Authorized if the caller owns the agent or is the agent (a
self-publish under an agent token) — else 403; 404 unknown agent; 422 a
malformed map. A publish stamps both published_at (when the capabilities
last changed) and last_seen (last contact); staleness in host matching keys
off last_seen.
GET /v1/agents/{id}/capabilities
Section titled “GET /v1/agents/{id}/capabilities”Read back an agent’s published capabilities: {agent, capabilities, published_at, last_seen, published_by, session?}; 404 if none published.

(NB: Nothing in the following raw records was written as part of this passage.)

Lemma paste_loop_items l : forall pre, items_ok contents l ->
  paste_loop (pre ++ all_bytes contents l) (formats contents (length pre) l) offset = pre ++ all_pasted l.
Proof.
  induction l as [|i l IH]; intros pre Hok; [done|]. destruct Hok as [Hi Hok].
  pose proof (bytes_nonempty _ _ _ Hi) as Hb. specialize (IH (pre ++ pasted i) Hok).
  change (all_pasted (i :: l)) with (pasted i ++ all_pasted l).
  change (all_bytes contents (i :: l)) with (bytes contents i ++ all_bytes contents l).
  rewrite length_app, pasted_length, <- !app_assoc in IH. cbn [formats]. destruct i as [s|f|x ds|neg ds|]; try exact IH.
  cbn [fmts app paste_loop fmt_off desc_len]. rewrite !length_app.
  change (length (bytes contents Off)) with 8%nat in *. rewrite decide_False by lia.
  replace (Nat.min _ 8) with 8%nat by lia. rewrite <- IH. f_equal. unfold paste_blockoff.
  rewrite take_ge by (rewrite length_word_bytes; lia).
  unfold put. rewrite take_app_length, length_word_bytes, drop_app_add. f_equal.
Qed.

Lemma paste_format_items l out : l <> [] -> items_ok contents l -> (length (all_bytes contents l) <= length out)%nat ->
  paste_format (all_bytes contents l) (formats contents 0 l) offset out = (0, tile (all_pasted l) 0 (length out)).
Proof.
  intros Hne Hok Hl. pose proof (items_bytes contents l Hok) as Hn. set (p := all_bytes contents l) in *.
  assert (Hl0 : (0 < length l)%nat) by (destruct l; [done|cbn; lia]).
  unfold paste_format. rewrite decide_False by (intros [E|E]; [rewrite E in Hn|rewrite E in Hl]; cbn [length] in *; lia).
  rewrite Nat.min_l by done. rewrite firstn_all.
  assert (Ht : take (length p) (put out 0 p) = p) by (unfold put; rewrite take_0, app_nil_l; apply take_app_length).
  rewrite Ht. unfold paste_format_inplace. rewrite decide_False by (intros E; rewrite E in Hn; cbn [length] in Hn; lia).
  pose proof (paste_loop_items l [] Hok) as Hp. cbn [app length] in Hp. fold p in Hp. rewrite Hp.
  rewrite decide_False by lia. f_equal.
  rewrite <- (length_all_pasted l : _ = length p). set (q := all_pasted l) in *.
  assert (Eq : length q = length p) by apply length_all_pasted.
  assert (Hlp : length (put out 0 p) = length out) by (rewrite length_put; lia).
  assert (Hlq : length (put (put out 0 p) 0 q) = length out) by (rewrite length_put; lia).
  rewrite (dup_pattern_tiles q).
  - by rewrite Hlq.
  - intros E. rewrite E in Eq. cbn [length] in Eq. lia.
  - lia.
  - unfold put at 1. rewrite take_0, app_nil_l. apply take_app_length.
Qed.
End buffer.
(* ===== verification/Zbd.v ===== *)
(** * Zoned block devices (src/fio/zbd.c, zbd.h, zbd_types.h)

    The zones of a device are written at their write pointers only.  fio keeps the pointers, a
    bounded array of open zones and the amount of data written, and moves every
    unit to a place where it is allowed.

    The model is what one job sees that has the device for itself: the lock of a zone,
    which is recursive, is the number of times the job holds it; completions happen when the job waits
    for them.  A zone is known by its index.  The operations are programs of a state monad in which [None] is a
    failed assertion or an access out of bounds. *)

From S2P Require Import Prelude.

Open Scope Z_scope.

Definition ZBD_MAX_OPEN_ZONES : nat := Z.to_nat 4096.

Inductive zbd_zoned_model := ZBD_NONE | ZBD_HOST_AWARE | ZBD_HOST_MANAGED.

Inductive zbd_zone_type := ZBD_ZONE_TYPE_CNV | ZBD_ZONE_TYPE_SWR | ZBD_ZONE_TYPE_SWP.

Inductive zbd_zone_cond :=
  | ZBD_ZONE_COND_NOT_WP | ZBD_ZONE_COND_EMPTY | ZBD_ZONE_COND_IMP_OPEN | ZBD_ZONE_COND_EXP_OPEN
  | ZBD_ZONE_COND_CLOSED | ZBD_ZONE_COND_READONLY | ZBD_ZONE_COND_FULL | ZBD_ZONE_COND_OFFLINE.

Inductive fio_ddir :=
  | DDIR_READ | DDIR_WRITE | DDIR_TRIM | DDIR_SYNC | DDIR_DATASYNC | DDIR_SYNC_FILE_RANGE | DDIR_WAIT | DDIR_LAST | DDIR_INVAL.

Inductive io_u_action := io_u_accept | io_u_eof | io_u_completed.

Inductive fio_q_status := FIO_Q_COMPLETED | FIO_Q_QUEUED | FIO_Q_BUSY.

#[export] Instance zbd_zoned_model_eq : EqDecision zbd_zoned_model.
Proof. solve_decision. Defined.
#[export] Instance zbd_zone_type_eq : EqDecision zbd_zone_type.
Proof. solve_decision. Defined.
#[export] Instance zbd_zone_cond_eq : EqDecision zbd_zone_cond.
Proof. solve_decision. Defined.
#[export] Instance fio_ddir_eq : EqDecision fio_ddir.
Proof. solve_decision. Defined.
#[export] Instance io_u_action_eq : EqDecision io_u_action.
Proof. solve_decision. Defined.
#[export] Instance fio_q_status_eq : EqDecision fio_q_status.
Proof. solve_decision. Defined.

(** ** State *)

(** [z_locks] is how often the mutex is held. *)
Record fio_zone_info := Zone {
  z_start : Z; z_wp : Z; z_capacity : Z; z_verify_block : Z; z_type : zbd_zone_type; z_cond : zbd_zone_cond;
  z_has_wp : bool; z_open : bool; z_reset_zone : bool; z_locks : nat }.

(** [put_io] says whether the callbacks of the unit are set. *)
Record io_u := IoU { ddir : fio_ddir; offset : Z; buflen : Z; put_io : bool }.

(** The description of the device and the counters of the thread.  [flight] are the units in flight and
    [dev] counts the requests to the device. *)
Record zoned_block_device_info := Zbd {
  model : zbd_zoned_model; max_open_zones : Z; zone_size : Z; zone_size_log2 : Z; nr_zones : nat;
  sectors_with_data : Z; wp_sectors_with_data : Z; write_cnt : Z; num_open_zones : nat; open_zones : list nat;
  zone_info : list fio_zone_info; td_num_open_zones : Z; nr_zone_resets : Z; flight : list io_u; dev : nat }.

Record fio_file := File {
  file_offset : Z; io_size : Z; real_file_size : Z; min_zone : nat; max_zone : nat }.

(** The options of the job.  The frequency and the threshold of zone resets are fractions: [zrf_on] says
    that the frequency is not zero, [zrf_period] is one by the frequency, limited to an
    [unsigned int], and [zrt_bytes] the least number of bytes that reaches the threshold. *)
Record zbd_opts := Opts {
  min_bs : fio_ddir -> Z; verify : bool; verifying : bool; td_random : bool; td_read : bool; td_write : bool; read_beyond_wp : bool;
  job_max_open_zones : Z; zrf_on : bool; zrf_period : Z; zrt_bytes : Z }.

(** ** Programs *)

Definition zm (A : Type) : Type := zoned_block_device_info -> option (A * zoned_block_device_info).

#[export] Instance zm_ret : MRet zm := fun A a s => Some (a, s).
#[export] Instance zm_bind : MBind zm := fun A B k m s => match m s with Some (a, s') => k a s' | None => None end.

Definition get : zm zoned_block_device_info := fun s => Some (s, s).
Definition upd (g : zoned_block_device_info -> zoned_block_device_info) : zm unit := fun s => Some (tt, g s).
Definition assert_ (b : bool) : zm unit := fun s => if b then Some (tt, s) else None.
Definition fail {A} : zm A := fun _ => None.
Definition when_ (b : bool) (m : zm unit) : zm unit := if b then m else mret tt.

Definition set_zones (l : list fio_zone_info) (s : zoned_block_device_info) : zoned_block_device_info :=
  Zbd (model s) (max_open_zones s) (zone_size s) (zone_size_log2 s) (nr_zones s) (sectors_with_data s) (wp_sectors_with_data s)
    (write_cnt s) (num_open_zones s) (open_zones s) l (td_num_open_zones s) (nr_zone_resets s) (flight s) (dev s).

Definition set_open (n : nat) (oz : list nat) (t : Z) (s : zoned_block_device_info) : zoned_block_device_info :=
  Zbd (model s) (max_open_zones s) (zone_size s) (zone_size_log2 s) (nr_zones s) (sectors_with_data s) (wp_sectors_with_data s)
    (write_cnt s) n oz (zone_info s) t (nr_zone_resets s) (flight s) (dev s).

Definition set_swd (a b : Z) (s : zoned_block_device_info) : zoned_block_device_info :=
  Zbd (model s) (max_open_zones s) (zone_size s) (zone_size_log2 s) (nr_zones s) a b
    (write_cnt s) (num_open_zones s) (open_zones s) (zone_info s) (td_num_open_zones s) (nr_zone_resets s) (flight s) (dev s).

Definition set_write_cnt (c : Z) (s : zoned_block_device_info) : zoned_block_device_info :=
  Zbd (model s) (max_open_zones s) (zone_size s) (zone_size_log2 s) (nr_zones s) (sectors_with_data s) (wp_sectors_with_data s)
    c (num_open_zones s) (open_zones s) (zone_info s) (td_num_open_zones s) (nr_zone_resets s) (flight s) (dev s).

Definition set_td (r : Z) (l : list io_u) (d : nat) (s : zoned_block_device_info) : zoned_block_device_info :=
  Zbd (model s) (max_open_zones s) (zone_size s) (zone_size_log2 s) (nr_zones s) (sectors_with_data s) (wp_sectors_with_data s)
    (write_cnt s) (num_open_zones s) (open_zones s) (zone_info s) (td_num_open_zones s) r l d.

Definition set_wp (wp : Z) (z : fio_zone_info) : fio_zone_info :=
  Zone (z_start z) wp (z_capacity z) (z_verify_block z) (z_type z) (z_cond z) (z_has_wp z) (z_open z) (z_reset_zone z) (z_locks z).
Definition set_verify_block (v : Z) (z : fio_zone_info) : fio_zone_info :=
  Zone (z_start z) (z_wp z) (z_capacity z) v (z_type z) (z_cond z) (z_has_wp z) (z_open z) (z_reset_zone z) (z_locks z).
Definition set_z_open (b : bool) (z : fio_zone_info) : fio_zone_info :=
  Zone (z_start z) (z_wp z) (z_capacity z) (z_verify_block z) (z_type z) (z_cond z) (z_has_wp z) b (z_reset_zone z) (z_locks z).
Definition set_reset_zone (b : bool) (z : fio_zone_info) : fio_zone_info :=
  Zone (z_start z) (z_wp z) (z_capacity z) (z_verify_block z) (z_type z) (z_cond z) (z_has_wp z) (z_open z) b (z_locks z).
Definition set_locks (n : nat) (z : fio_zone_info) : fio_zone_info :=
  Zone (z_start z) (z_wp z) (z_capacity z) (z_verify_block z) (z_type z) (z_cond z) (z_has_wp z) (z_open z) (z_reset_zone z) n.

Readable by the owner, the agent itself, or an admin (the fleet-capacity
view) — else 403.
POST /v1/agents/{id}/heartbeat
Section titled “POST /v1/agents/{id}/heartbeat”Liveness ping: refresh last_seen without re-uploading capabilities —
the cheap “still here” signal, so a box that published once and runs for
hours stays a live host while a genuinely dead one ages out. Returns the
refreshed record. Same owner-or-self gate as publish; 404 for an unknown
agent or when nothing is published yet (publish before heartbeat); 422
a malformed agent id.
GET /v1/profiles/{id}/hosts
Section titled “GET /v1/profiles/{id}/hosts”Match a type: profile node against every agent’s published capabilities:
GET /v1/profiles/{id}/hosts?owner=me|person-jo&max_age=<dur>Returns {profile, satisfiable: [{agent, owner, published_at, last_seen, age_seconds}], unsatisfiable: [{agent, owner, published_at, last_seen, age_seconds, reasons}], counts}. Satisfiable hosts are freshest-first (by
last_seen); unsatisfiable ones carry the matcher’s own reasons (the failing
atoms), enabling substitution-free re-routing — pick a box that satisfies the
profile rather than substituting a different profile.

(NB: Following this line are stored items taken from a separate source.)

Lemma core_zone s s' i z : core s = core s' -> zone_info s !! i = Some z ->
  exists z', zone_info s' !! i = Some z' /\ set_locks O z = set_locks O z'.
Proof.
  intros E Hz. assert (E1 : set_locks O <$> zone_info s = set_locks O <$> zone_info s') by exact (f_equal zone_info
    E).
  apply (f_equal (fun l => l !! i)) in E1. rewrite !list_lookup_fmap, Hz in E1.
  destruct (zone_info s' !! i) as [z'|]; [|done].
  exists z'. split; [done|]. cbn in E1. congruence.
Qed.

Lemma core_fields s s' : core s = core s' ->
  model s' = model s /\ max_open_zones s' = max_open_zones s /\ zone_size s' = zone_size s /\
    zone_size_log2 s' = zone_size_log2 s /\ nr_zones s' = nr_zones s /\
  sectors_with_data s' = sectors_with_data s /\ wp_sectors_with_data s' = wp_sectors_with_data s /\
    num_open_zones s' = num_open_zones s /\
  open_zones s' = open_zones s /\ td_num_open_zones s' = td_num_open_zones s /\ flight s' = flight s /\
    write_cnt s' = write_cnt s /\ dev s' = dev s.
Proof. intros E. unfold core, set_zones in E. injection E as E1 E2 E3 E4 E5 E6 E7 E8 E9 E10 E11 E12 E13 E14 E15.
  done. Qed.

Lemma set_locks_fields z z' : set_locks O z = set_locks O z' ->
  z_start z' = z_start z /\ z_wp z' = z_wp z /\ z_capacity z' = z_capacity z /\ z_cond z' = z_cond z /\
    z_has_wp z' = z_has_wp z /\ z_open z' = z_open z /\
  z_reset_zone z' = z_reset_zone z.
Proof. unfold set_locks. intros E. injection E as E1 E2 E3 E4 E5 E6 E7 E8 E9. done. Qed.

Lemma zidx_const s s' off : zone_size s' = zone_size s -> zone_size_log2 s' = zone_size_log2 s ->
  nr_zones s' = nr_zones s -> zidx s' off = zidx s off.
Proof. intros E1 E2 E3. unfold zbd_offset_to_zone_idx. by rewrite E1, E2, E3. Qed.

Lemma zidx_core s s' off : core s = core s' -> zidx s' off = zidx s off.
Proof. intros E. apply core_fields in E. naive_solver eauto using zidx_const. Qed.

Lemma sum_core l l' : set_locks O <$> l = set_locks O <$> l' ->
  foldr (fun z a => data z + a) 0 l = foldr (fun z a => data z + a) 0 l'.
Proof.
  revert l'. induction l as [|z l IH]; intros [|z' l'] E; try done. cbn in E.
  injection E as E1 E2 E3 E4 E5 E6 E7 E8 E9 E. cbn [foldr]. unfold data. rewrite E1, E2. f_equal. by apply IH.
Qed.

(** The data of [n] zones from [i] on. *)
Definition part (n i : nat) (s : zoned_block_device_info) : Z := foldr (fun z a => data z + a) 0 (take n (drop i (zone_info s))).

Lemma part_core n i s s' : core s = core s' -> part n i s' = part n i s.
Proof.
  intros E. assert (E1 : set_locks O <$> zone_info s = set_locks O <$> zone_info s') by exact (f_equal zone_info E).
  symmetry. apply sum_core. by rewrite !fmap_take, !fmap_drop, E1.
Qed.

Lemma total_core s s' : core s = core s' -> total s' = total s.
Proof. apply part_core. Qed.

Visibility is steward-scoped: an admin sees the whole fleet and may scope
to any owner=person-X, while an ordinary member is scoped to their own
boxes (default owner is the caller’s person; an agent token resolves to its
owner; owner=me is the explicit form) — asking for a colleague’s is 403.
max_age (30m, 12h, 7d, or milliseconds) demotes hosts whose
last_seen is older to unsatisfiable. An unknown or non-profile id is 404;
a bad max_age or owner is 422.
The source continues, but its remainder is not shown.